Fort Saulsbury (1917-1946) - A World War I open plan coastal fort established in 1917. Named for U.S. Senator Willard Saulsbury, Sr. who served in the U.S. Senate from Delaware 1859 through 1871. Deactivated 1946.
World War I (1917-1918)
Part of the Harbor Defense of the Delaware.
Two World War I reinforced concrete 12" gun batteries were built, both started Aug 1917 and both completed in Dec 1920. The guns were proof fired 15 & 16 May 1930. The Fort was in caretaker status from 1918 until 1940.
World War II (1941-1945)
In 1940 a construction program began to support the buildup for World War II. In 1942 the two guns from Battery Haslet were removed to Battery 519 at Fort Miles and were emplaced in March 1943. Battery Hall was placed in reserve status 19 Jul 1944. The Fort then became a POW camp for German and Italian soldiers.

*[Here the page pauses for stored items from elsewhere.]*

(** The object literal [answerResp] of the then-callback. *)
Definition answerResp (agent : string) (data func_result : JsValue) : JsValue :=
  JObj [ ("id", prop data "id");
         ("msg_type", JStr "tools_result");
         ("agent", JStr agent);
         ("func_result", func_result) ].

Section Manager.

Variable cfg : Config.
Variable env : JsEnv.

(** ** heartCheck *)

Definition heartCheck_reset : M unit :=
  (h1 <- gets timeoutObj ;;
   clearTimeout h1 ;;
   h2 <- gets serverTimeoutObj ;;
   clearTimeout h2)%js.

Definition heartCheck_start : M unit :=
  (id <- setTimeout ProbeTimer (heartCheckTime cfg) ;;
   modify (set_timeoutObj (Some id)))%js.

(** ** reconnect *)

Definition reconnect : M unit :=
  (modify (fun s => set_retry (S (retry s)) s) ;;
   lock <- gets lockReconnect ;;
   n <- gets retry ;;
   if lock || (retry_cap <? n)%nat then ret tt
   else
     modify (set_lockReconnect true) ;;
     _ <- setTimeout ReconnectTimer reconnect_delay ;;
     ret tt)%js.

(** ** createWebSocket and initEventHandle *)

(** [new WebSocket(wsUrl)]: the transport starts out CONNECTING. *)
Definition new_WebSocket : M nat := fun s =>
  if ctor_throws cfg then Thrown DOMException s []
  else
    let t := next_ws s in
    Ok t (set_connecting ({[t]} ∪ connecting s) (set_sockets (sockets s) (S t) s))
       [WsNew t (wsUrl cfg)].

The camp housed as many as 300 prisoners as the war drew to a close. The last POW left Fort Saulsbury on 11 Jan 1946. The Fort was deactivated in 1946 and sold in 1948 as surplus property.
No period guns or carriages remain. On private property with no public access. Some parts of the post and Battery Hall are viewable from the Cedar Beach Road. Travel a bit further west on Cedar Beach Road to see the marker on the south side of the road.